== Segment start ==
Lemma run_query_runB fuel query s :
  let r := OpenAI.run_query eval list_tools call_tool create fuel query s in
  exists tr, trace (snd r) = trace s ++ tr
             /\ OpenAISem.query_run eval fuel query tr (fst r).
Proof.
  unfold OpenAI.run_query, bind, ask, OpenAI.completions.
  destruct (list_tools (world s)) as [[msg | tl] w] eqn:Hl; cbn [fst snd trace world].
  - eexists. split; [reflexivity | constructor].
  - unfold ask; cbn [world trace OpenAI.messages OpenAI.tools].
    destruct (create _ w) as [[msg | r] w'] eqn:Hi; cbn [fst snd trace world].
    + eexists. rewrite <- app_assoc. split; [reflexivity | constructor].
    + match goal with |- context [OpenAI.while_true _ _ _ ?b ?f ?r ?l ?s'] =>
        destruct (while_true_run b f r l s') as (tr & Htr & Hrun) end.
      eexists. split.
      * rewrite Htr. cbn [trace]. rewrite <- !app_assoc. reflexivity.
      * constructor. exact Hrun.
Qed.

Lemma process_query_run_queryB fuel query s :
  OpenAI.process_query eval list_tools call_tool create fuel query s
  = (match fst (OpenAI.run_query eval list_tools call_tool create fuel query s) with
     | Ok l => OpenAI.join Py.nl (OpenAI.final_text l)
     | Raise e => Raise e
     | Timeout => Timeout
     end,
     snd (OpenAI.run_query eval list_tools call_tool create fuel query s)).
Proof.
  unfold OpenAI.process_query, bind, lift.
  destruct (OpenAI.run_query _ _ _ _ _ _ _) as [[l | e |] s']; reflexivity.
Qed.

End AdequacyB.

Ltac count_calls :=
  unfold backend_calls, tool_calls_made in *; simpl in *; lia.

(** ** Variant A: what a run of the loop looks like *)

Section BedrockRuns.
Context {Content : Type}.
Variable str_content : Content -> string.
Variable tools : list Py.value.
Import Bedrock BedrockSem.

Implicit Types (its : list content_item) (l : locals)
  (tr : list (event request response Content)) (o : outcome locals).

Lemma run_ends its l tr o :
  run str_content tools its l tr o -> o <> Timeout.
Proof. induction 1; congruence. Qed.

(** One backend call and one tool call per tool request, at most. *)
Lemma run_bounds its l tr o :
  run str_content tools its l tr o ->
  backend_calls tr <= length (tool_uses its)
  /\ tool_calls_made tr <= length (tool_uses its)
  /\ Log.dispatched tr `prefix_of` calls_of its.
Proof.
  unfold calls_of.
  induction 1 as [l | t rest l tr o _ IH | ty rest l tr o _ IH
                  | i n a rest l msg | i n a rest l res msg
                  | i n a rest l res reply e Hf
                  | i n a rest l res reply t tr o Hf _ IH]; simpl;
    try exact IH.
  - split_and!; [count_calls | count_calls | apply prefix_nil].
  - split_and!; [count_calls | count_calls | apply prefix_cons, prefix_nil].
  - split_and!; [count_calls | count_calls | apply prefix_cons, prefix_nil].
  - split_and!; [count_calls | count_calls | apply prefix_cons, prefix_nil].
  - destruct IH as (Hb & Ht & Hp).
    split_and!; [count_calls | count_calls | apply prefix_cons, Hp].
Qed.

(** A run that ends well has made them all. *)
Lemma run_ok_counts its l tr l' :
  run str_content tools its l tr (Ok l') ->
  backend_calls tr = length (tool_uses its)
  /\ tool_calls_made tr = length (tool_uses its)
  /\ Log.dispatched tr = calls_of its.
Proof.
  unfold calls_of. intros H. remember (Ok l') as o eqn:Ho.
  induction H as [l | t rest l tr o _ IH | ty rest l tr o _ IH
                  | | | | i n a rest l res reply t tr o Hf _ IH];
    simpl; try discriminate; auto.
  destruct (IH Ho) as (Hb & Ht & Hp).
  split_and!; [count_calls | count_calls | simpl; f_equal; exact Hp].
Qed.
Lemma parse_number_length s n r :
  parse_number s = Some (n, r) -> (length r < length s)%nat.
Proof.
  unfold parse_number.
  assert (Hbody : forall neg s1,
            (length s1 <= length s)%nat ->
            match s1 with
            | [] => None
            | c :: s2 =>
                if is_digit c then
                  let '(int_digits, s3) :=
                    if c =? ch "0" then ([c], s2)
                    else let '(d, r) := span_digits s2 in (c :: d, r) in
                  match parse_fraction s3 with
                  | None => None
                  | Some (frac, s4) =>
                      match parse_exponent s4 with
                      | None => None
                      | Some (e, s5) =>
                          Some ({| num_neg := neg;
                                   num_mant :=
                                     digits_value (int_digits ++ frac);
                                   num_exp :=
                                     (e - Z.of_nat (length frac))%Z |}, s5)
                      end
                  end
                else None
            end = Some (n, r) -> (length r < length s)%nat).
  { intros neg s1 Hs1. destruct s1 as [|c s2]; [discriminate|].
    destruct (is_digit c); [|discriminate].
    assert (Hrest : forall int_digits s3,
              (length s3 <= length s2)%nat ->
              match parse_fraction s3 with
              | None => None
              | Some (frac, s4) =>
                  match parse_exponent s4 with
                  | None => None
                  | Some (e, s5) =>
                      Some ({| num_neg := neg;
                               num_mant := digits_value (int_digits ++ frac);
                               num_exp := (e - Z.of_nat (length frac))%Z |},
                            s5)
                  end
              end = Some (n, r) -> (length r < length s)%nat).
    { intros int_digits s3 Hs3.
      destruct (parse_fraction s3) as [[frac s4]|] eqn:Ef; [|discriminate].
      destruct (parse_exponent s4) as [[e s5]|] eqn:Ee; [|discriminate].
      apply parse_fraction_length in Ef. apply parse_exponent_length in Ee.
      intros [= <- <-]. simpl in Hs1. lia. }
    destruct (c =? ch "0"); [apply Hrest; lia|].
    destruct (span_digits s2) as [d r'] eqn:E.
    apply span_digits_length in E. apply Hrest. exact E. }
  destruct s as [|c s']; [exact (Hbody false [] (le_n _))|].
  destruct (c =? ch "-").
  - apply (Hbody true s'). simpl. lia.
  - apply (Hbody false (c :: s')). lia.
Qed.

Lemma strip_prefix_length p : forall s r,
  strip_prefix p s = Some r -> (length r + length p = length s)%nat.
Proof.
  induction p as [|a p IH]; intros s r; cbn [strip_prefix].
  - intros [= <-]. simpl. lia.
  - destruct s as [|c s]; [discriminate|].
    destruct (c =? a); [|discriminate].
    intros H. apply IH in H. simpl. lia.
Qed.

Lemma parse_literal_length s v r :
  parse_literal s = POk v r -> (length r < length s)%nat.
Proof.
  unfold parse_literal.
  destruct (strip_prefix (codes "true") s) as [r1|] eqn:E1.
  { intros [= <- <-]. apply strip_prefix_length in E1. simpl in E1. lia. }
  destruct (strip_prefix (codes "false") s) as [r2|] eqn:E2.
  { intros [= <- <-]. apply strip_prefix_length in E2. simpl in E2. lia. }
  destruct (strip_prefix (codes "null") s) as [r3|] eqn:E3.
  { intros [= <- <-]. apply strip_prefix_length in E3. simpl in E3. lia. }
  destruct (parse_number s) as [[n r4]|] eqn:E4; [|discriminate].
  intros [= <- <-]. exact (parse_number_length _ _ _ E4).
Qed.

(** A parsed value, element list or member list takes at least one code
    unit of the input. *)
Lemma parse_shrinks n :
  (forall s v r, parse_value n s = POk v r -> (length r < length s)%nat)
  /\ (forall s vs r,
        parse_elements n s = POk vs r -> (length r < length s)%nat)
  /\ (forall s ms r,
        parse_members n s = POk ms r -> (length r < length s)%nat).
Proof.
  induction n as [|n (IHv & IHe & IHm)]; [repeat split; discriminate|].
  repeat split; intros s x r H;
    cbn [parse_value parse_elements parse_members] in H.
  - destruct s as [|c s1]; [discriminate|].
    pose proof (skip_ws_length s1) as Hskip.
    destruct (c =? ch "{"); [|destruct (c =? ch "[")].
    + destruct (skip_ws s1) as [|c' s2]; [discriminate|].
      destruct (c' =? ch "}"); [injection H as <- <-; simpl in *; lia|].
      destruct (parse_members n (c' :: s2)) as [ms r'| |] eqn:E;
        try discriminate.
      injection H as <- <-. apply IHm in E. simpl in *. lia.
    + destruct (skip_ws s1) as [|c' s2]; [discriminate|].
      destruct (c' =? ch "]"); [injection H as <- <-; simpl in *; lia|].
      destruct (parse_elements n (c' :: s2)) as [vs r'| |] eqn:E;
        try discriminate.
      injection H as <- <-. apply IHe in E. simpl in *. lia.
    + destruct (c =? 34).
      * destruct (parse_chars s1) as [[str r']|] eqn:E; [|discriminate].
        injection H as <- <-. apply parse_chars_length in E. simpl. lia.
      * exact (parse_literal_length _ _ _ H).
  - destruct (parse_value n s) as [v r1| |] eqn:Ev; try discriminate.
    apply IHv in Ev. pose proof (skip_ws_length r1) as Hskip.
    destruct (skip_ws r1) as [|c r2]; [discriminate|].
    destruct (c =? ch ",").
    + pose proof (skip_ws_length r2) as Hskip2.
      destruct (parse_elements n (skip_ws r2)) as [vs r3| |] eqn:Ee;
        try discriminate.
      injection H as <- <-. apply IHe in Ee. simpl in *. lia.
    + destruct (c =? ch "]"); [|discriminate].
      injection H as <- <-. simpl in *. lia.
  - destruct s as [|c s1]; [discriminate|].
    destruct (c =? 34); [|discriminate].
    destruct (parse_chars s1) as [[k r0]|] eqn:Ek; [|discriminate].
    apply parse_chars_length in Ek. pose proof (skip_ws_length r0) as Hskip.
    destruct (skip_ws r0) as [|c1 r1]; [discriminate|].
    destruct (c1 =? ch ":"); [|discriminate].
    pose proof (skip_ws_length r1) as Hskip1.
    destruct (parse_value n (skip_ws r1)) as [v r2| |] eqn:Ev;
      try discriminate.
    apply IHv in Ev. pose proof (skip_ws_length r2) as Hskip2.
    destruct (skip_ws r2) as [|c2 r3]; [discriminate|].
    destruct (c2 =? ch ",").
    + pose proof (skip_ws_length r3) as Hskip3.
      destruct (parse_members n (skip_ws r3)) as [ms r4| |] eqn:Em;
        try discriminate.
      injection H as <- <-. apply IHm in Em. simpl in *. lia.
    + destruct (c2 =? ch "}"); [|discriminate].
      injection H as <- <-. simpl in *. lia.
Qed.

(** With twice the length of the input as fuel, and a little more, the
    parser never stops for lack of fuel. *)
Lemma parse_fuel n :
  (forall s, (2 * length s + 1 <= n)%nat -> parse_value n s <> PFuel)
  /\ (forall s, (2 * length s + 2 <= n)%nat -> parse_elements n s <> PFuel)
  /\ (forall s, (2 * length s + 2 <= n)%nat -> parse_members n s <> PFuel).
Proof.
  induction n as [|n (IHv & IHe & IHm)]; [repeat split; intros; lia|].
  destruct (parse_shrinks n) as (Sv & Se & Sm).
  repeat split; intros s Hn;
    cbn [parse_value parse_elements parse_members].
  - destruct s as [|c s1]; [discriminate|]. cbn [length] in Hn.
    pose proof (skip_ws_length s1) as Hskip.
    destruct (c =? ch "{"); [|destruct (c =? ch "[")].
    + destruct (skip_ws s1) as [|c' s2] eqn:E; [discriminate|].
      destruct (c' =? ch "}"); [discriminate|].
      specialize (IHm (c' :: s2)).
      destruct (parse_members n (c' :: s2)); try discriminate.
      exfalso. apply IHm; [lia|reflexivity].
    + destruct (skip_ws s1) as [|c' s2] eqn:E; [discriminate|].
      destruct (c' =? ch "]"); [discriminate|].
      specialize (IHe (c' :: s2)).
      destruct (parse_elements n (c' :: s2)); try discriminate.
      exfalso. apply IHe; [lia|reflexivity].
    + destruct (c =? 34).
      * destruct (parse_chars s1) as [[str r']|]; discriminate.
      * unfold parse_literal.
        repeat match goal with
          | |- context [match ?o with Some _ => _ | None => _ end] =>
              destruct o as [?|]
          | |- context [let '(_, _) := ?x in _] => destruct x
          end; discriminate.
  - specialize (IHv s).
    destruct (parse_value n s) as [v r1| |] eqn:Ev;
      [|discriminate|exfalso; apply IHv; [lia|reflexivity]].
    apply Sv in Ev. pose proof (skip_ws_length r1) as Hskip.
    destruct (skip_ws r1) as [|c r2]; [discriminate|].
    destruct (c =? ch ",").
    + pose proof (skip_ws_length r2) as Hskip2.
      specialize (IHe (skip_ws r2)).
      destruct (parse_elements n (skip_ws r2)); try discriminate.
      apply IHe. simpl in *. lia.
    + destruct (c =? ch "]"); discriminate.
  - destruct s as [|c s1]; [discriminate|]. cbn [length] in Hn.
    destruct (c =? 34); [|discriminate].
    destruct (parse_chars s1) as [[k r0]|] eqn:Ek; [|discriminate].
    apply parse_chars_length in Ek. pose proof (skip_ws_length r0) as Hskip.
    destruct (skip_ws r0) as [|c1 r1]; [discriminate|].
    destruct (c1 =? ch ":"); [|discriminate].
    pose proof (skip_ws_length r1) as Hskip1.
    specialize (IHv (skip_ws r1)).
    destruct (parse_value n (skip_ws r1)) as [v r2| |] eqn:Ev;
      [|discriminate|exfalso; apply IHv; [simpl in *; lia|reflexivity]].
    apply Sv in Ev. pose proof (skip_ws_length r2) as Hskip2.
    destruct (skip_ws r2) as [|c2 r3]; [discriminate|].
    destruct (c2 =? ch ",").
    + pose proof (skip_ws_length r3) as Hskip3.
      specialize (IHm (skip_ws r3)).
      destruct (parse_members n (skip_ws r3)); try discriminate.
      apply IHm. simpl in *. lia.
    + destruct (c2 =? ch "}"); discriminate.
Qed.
== Segment end ==
- WORK ITEM
Please return only the lines above, starting at the line that has "assert (Hrest : forall" and ending at the line that has "destruct (parse_fraction s3)", keeping both and leaving each one unchanged.

- SOLUTION TO THIS PROBLEM
    assert (Hrest : forall int_digits s3,
              (length s3 <= length s2)%nat ->
              match parse_fraction s3 with
              | None => None
              | Some (frac, s4) =>
                  match parse_exponent s4 with
                  | None => None
                  | Some (e, s5) =>
                      Some ({| num_neg := neg;
                               num_mant := digits_value (int_digits ++ frac);
                               num_exp := (e - Z.of_nat (length frac))%Z |},
                            s5)
                  end
              end = Some (n, r) -> (length r < length s)%nat).
    { intros int_digits s3 Hs3.
      destruct (parse_fraction s3) as [[frac s4]|] eqn:Ef; [|discriminate].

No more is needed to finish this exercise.